Start by describing the pods relating to the workload resource and examine the Events section for clues.
kubectl describe pod NAME
You can learn more about troubleshooting common issues with Kubernetes resources in the Kubernetes docs.
-
applied patch but timed out waiting for workload to become ready
rolled back to previous state workload returned to ready
or
applied patch but timed out waiting for workload to become ready rolled back to previous state timed out waiting for pods to be ready
While rollback is sometimes a desirable safety feature to have enabled, at scale and in large environments these errors often occur when the Applier’s monitoring period of 5min isn’t long enough for workloads to become Ready. The Applier determines that the change is a failure and rolls the workload back to the previous state.If this error happens often, disable the rollback feature.
Disable rollback
- Add the following code to a
.yaml
file, for example,applier-values.yaml
.# applier-values.yaml extraEnvVars: - name: STORMFORGE_SKIP_ROLLBACK value: "true"
- Upgrade the applier using the new values:
helm upgrade stormforge-applier oci://registry.stormforge.io/library/stormforge-applier \ -n stormforge-system \ -f applier-values.yaml
- Add the following code to a
Unsupported workloads
Workloads whose status is Unsupported () are configured in such a way that Optimize Live does not generate recommendations for them. The following messages shown for unsupported workloads are informational only, and typically, no action is required.
Job doesn’t run long enough to make a recommendation
A CronJob (or any short-duration Job) must typically run for at least 10 continuous minutes in order for Optimize Live to generate a recommendation. In some scenarios, 5-10 minutes is sufficient to generate a recommendation, depending on the frequency of the Job.

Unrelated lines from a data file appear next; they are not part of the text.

(* ===== verification/Templates.v ===== *)
(** * Templates: from a catalog to a running directory

    [mrld/cmd/templates] ([template.go], [install.go], [apply.go], [download.go], [verify.go], [list.go]), the
    commands on manifests and data that it uses ([mrld/cmd/directory/manifest.go],
    [mrld/cmd/directory/data/import.go]) and the prompt of [mrld/cmd/common].  A [site] is the [world] of the
    command line and the directory that the daemon serves. *)
From Stdlib Require Import Ascii.
From S2P Require Import Prelude Bytes Text Paths Messages Hash Json Keys Store Bolt Bdb BdbTx Ds Service Instances DsFacts.
From S2P Require Import Writer Importer Exporter Model Policies Adl Authn Config Transfer Archive TestRunner JsonFiles Urls Cli.

(** ** The data *)

Record tmplRef := MkRef {
  Title : string; ShortDescription : string; Description : string; ref_URL : string; DocumentationURL : string;
  absURL : option URL }.
Definition set_absURL (u : option URL) (r : tmplRef) : tmplRef :=
  MkRef (Title r) (ShortDescription r) (Description r) (ref_URL r) (DocumentationURL r) u.

Record policy_asset := MkPolicyAsset { pol_Name : string; pol_Resource : string; pol_Local : bool }.
Record assets := MkAssets {
  Manifest : string; Policy : policy_asset; IdentityData : list string; DomainData : list string; Assertions : list string }.
Record template := MkTemplate { tmpl_Name : string; tmpl_Description : string; Assets : assets; base : URL }.
Definition set_tmpl_Name (name : string) (t : template) : template :=
  MkTemplate name (tmpl_Description t) (Assets t) (base t).

Definition nil_dereference : err := new_error "panic: invalid memory address or nil pointer dereference".

(** The network and [encoding/json] into the types above; a template is decoded over its [base]. *)
Class Web := {
  (** the status and the body, or the failure to read it *)
  http_Get : string -> res (Z * res string);
  decode_catalog : string -> res (gmap string (option tmplRef));
  decode_template : URL -> string -> res template;
  (** decoding into [map[string]any] *)
  decode_object : string -> option err;
  decode_assertions : string -> res (list (res struct_));
  (** the iteration order of a catalog *)
  range_catalog : gmap string (option tmplRef) -> list (string * option tmplRef);
  (** the folders that a path with meta characters stands for *)
  glob_dirs : string -> disk -> list string }.

(** ** [template.go] *)

Section Template.
Context `{D : Disk} `{Web}.

Definition AbsURL (t : template) (relative : string) : string :=
  url_String (set_Path (filepath_Join [Path (base t); relative]) (base t)).

(** [exists, _ := config.FileExists(path)] *)
Definition file_exists (path : string) (d : disk) : bool := match FileExists path d with Ok b => b | Fail _ => false end.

If the Job does not provide enough metrics within 5-10 minutes, Optimize Live labels the workload as Unsupported.
Optimize Live does not generate recommendations for Jobs that run for less than 5 minutes.
Corrupt data detected for container
No recommendation was generated because some of the metrics data StormForge has collected exhibit signs of corruption that make the metrics data unusable, such as metrics showing impossibly high CPU or memory usage. If you see workloads with this Unsupported reason, please contact Support.
Oscillating replicas
No recommendation was generated because the HPA oscillates between min and max replicas. If this is unexpected, investigate the workload. Increasing the max replicas can sometimes eliminate the oscillation, enabling Optimize Live to generate recommendations.
Target utilization max
No recommendation was generated because the HPA target.averageUtilization
is set to greater than or equal to 100.